What needs to be done:
Which lines have the string "updater"? Copy all of them from the entries below.

Provided information:
(** ** Bundling on Linux *)
Lemma sort_zero l : Forall (λ t, priority t = 0) l → sort_by_priority l = l.
Proof.
  induction 1 as [|t l Ht Hl IH]; [done|]. unfold sort_by_priority in *. cbn [foldr]. rewrite IH.
  destruct l as [|y l]; [done|]. cbn [insert_by_key]. apply Forall_inv in Hl. rewrite decide_True; [done|lia].
Qed.

(** The types in the order of their first request. *)
Fixpoint firsts (seen l : list PackageType) : list PackageType :=
  match l with
  | [] => []
  | t :: l => if decide (t ∈ seen) then firsts seen l else t :: firsts (seen ++ [t]) l
  end.

Lemma firsts_elem l seen t : t ∈ firsts seen l ↔ t ∈ l ∧ t ∉ seen.
Proof.
  revert seen. induction l as [|x l IH]; intros seen; [set_solver|]. cbn [firsts].
  case_decide as Hx.
  - rewrite IH, elem_of_cons. split; [intros [? ?]; auto|]. intros [[->|?] ?]; [done|auto].
  - rewrite elem_of_cons, IH, elem_of_app, list_elem_of_singleton, elem_of_cons.
    destruct (decide (t = x)) as [->|]; naive_solver.
Qed.

Lemma firsts_NoDup l seen : NoDup (firsts seen l).
Proof.
  revert seen. induction l as [|x l IH]; intros seen; [constructor|]. cbn [firsts]. case_decide; [done|].
  constructor; [|done]. rewrite firsts_elem, elem_of_app, list_elem_of_singleton. tauto.
Qed.

Section ProjectProofs.
Context {FS : ResourceFs} {PK : Packagers}.

Definition linux_types : list PackageType := [Deb; Rpm; AppImage].

Definition packager (t : PackageType) (s : Settings) : outcome BundleError (list PathBuf) :=
  match t with Deb => deb_project s | Rpm => rpm_project s | AppImage => appimage_project s | _ => Err NoBundles end.

Lemma bundle_one_linux s bundles t :
  t ∈ linux_types →
  bundle_one s bundles t =
  if decide (t ∈ package_type <$> bundles) then Ok bundles
  else packager t s ≫= λ paths, Ok (bundles ++ [mk_bundled t paths]).
Proof.
  intros Ht. unfold bundle_one. case_decide; [done|]. destruct t; try reflexivity; exfalso; unfold linux_types in Ht; set_solver.
Qed.

Lemma bundle_loop s (paths : PackageType → list PathBuf) l bundles :
  Forall (λ t, t ∈ linux_types ∧ packager t s = Ok (paths t)) l →
  for_each (bundle_one s) l bundles =
  Ok (bundles ++ ((λ t, mk_bundled t (paths t)) <$> firsts (package_type <$> bundles) l)).
Proof.
  intros Hl. revert bundles. induction Hl as [|t l [Ht Hp] Hl IH]; intros bundles.
  - cbn. by rewrite app_nil_r.
  - cbn [for_each firsts]. rewrite bundle_one_linux by done. case_decide; cbn [mbind outcome_bind]; [by rewrite IH|].
    rewrite Hp. cbn [mbind outcome_bind]. rewrite IH, fmap_app. cbn [fmap list_fmap package_type].
    by rewrite <- app_assoc.
Qed.

(** Without an updater, a Linux build gives one bundle for each package type of
    Linux among the requested ones, in the order of the first request, each with
    the files its packager wrote. *)
Theorem linux_bundles_built s types paths :
  target_os s = "linux" → requested_types s = Some types → updater (bundle_settings s) = None →
  filter (λ t, t ∈ linux_types) types ≠ [] →
  (∀ t, t ∈ types → t ∈ linux_types → packager t s = Ok (paths t)) →
  ∃ bundles, bundle_project s = Ok bundles ∧ Forall (λ b, bundle_paths b = paths (package_type b)) bundles ∧
    NoDup (package_type <$> bundles) ∧ (∀ t, t ∈ package_type <$> bundles ↔ t ∈ types ∧ t ∈ linux_types).
Proof.
  intros Hos Hreq Hu Hne Hp. set (l := filter (λ t, t ∈ linux_types) types) in *.
  assert (Forall (λ t, t ∈ linux_types ∧ packager t s = Ok (paths t)) l) as Hl.
  { apply Forall_forall. intros t [Ht Ht']%list_elem_of_filter. split; [done|by apply Hp]. }
  assert (sort_by_priority l = l) as Hs.
  { apply sort_zero. eapply Forall_impl; [exact Hl|]. intros t [Ht _]. unfold linux_types in Ht.
    repeat (apply elem_of_cons in Ht as [->|Ht]; [done|]). by apply not_elem_of_nil in Ht. }
  exists ((λ t, mk_bundled t (paths t)) <$> firsts [] l). split_and!.
  - unfold bundle_project, package_types. rewrite Hos. unfold platform_types. cbn [decide].
    rewrite !decide_False, decide_True by done. cbn [mbind outcome_bind]. rewrite Hreq. cbn [mbind outcome_bind].
    change (filter (λ t, t ∈ [Deb; Rpm; AppImage]) types) with l. destruct l as [|t l'] eqn:El; [done|]. rewrite Hs.
    unfold sign_binaries. rewrite Hos, decide_False by done. cbn [mbind outcome_bind].
    rewrite (bundle_loop s paths) by done. rewrite Hu. done.
  - apply Forall_fmap, Forall_forall. intros t _. done.
  - rewrite <- list_fmap_compose. rewrite list_fmap_id. apply firsts_NoDup.
  - intros t. rewrite <- list_fmap_compose, list_fmap_id, firsts_elem. unfold l. rewrite list_elem_of_filter. set_solver.
Qed.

Result for this task:
(** Without an updater, a Linux build gives one bundle for each package type of
  target_os s = "linux" → requested_types s = Some types → updater (bundle_settings s) = None →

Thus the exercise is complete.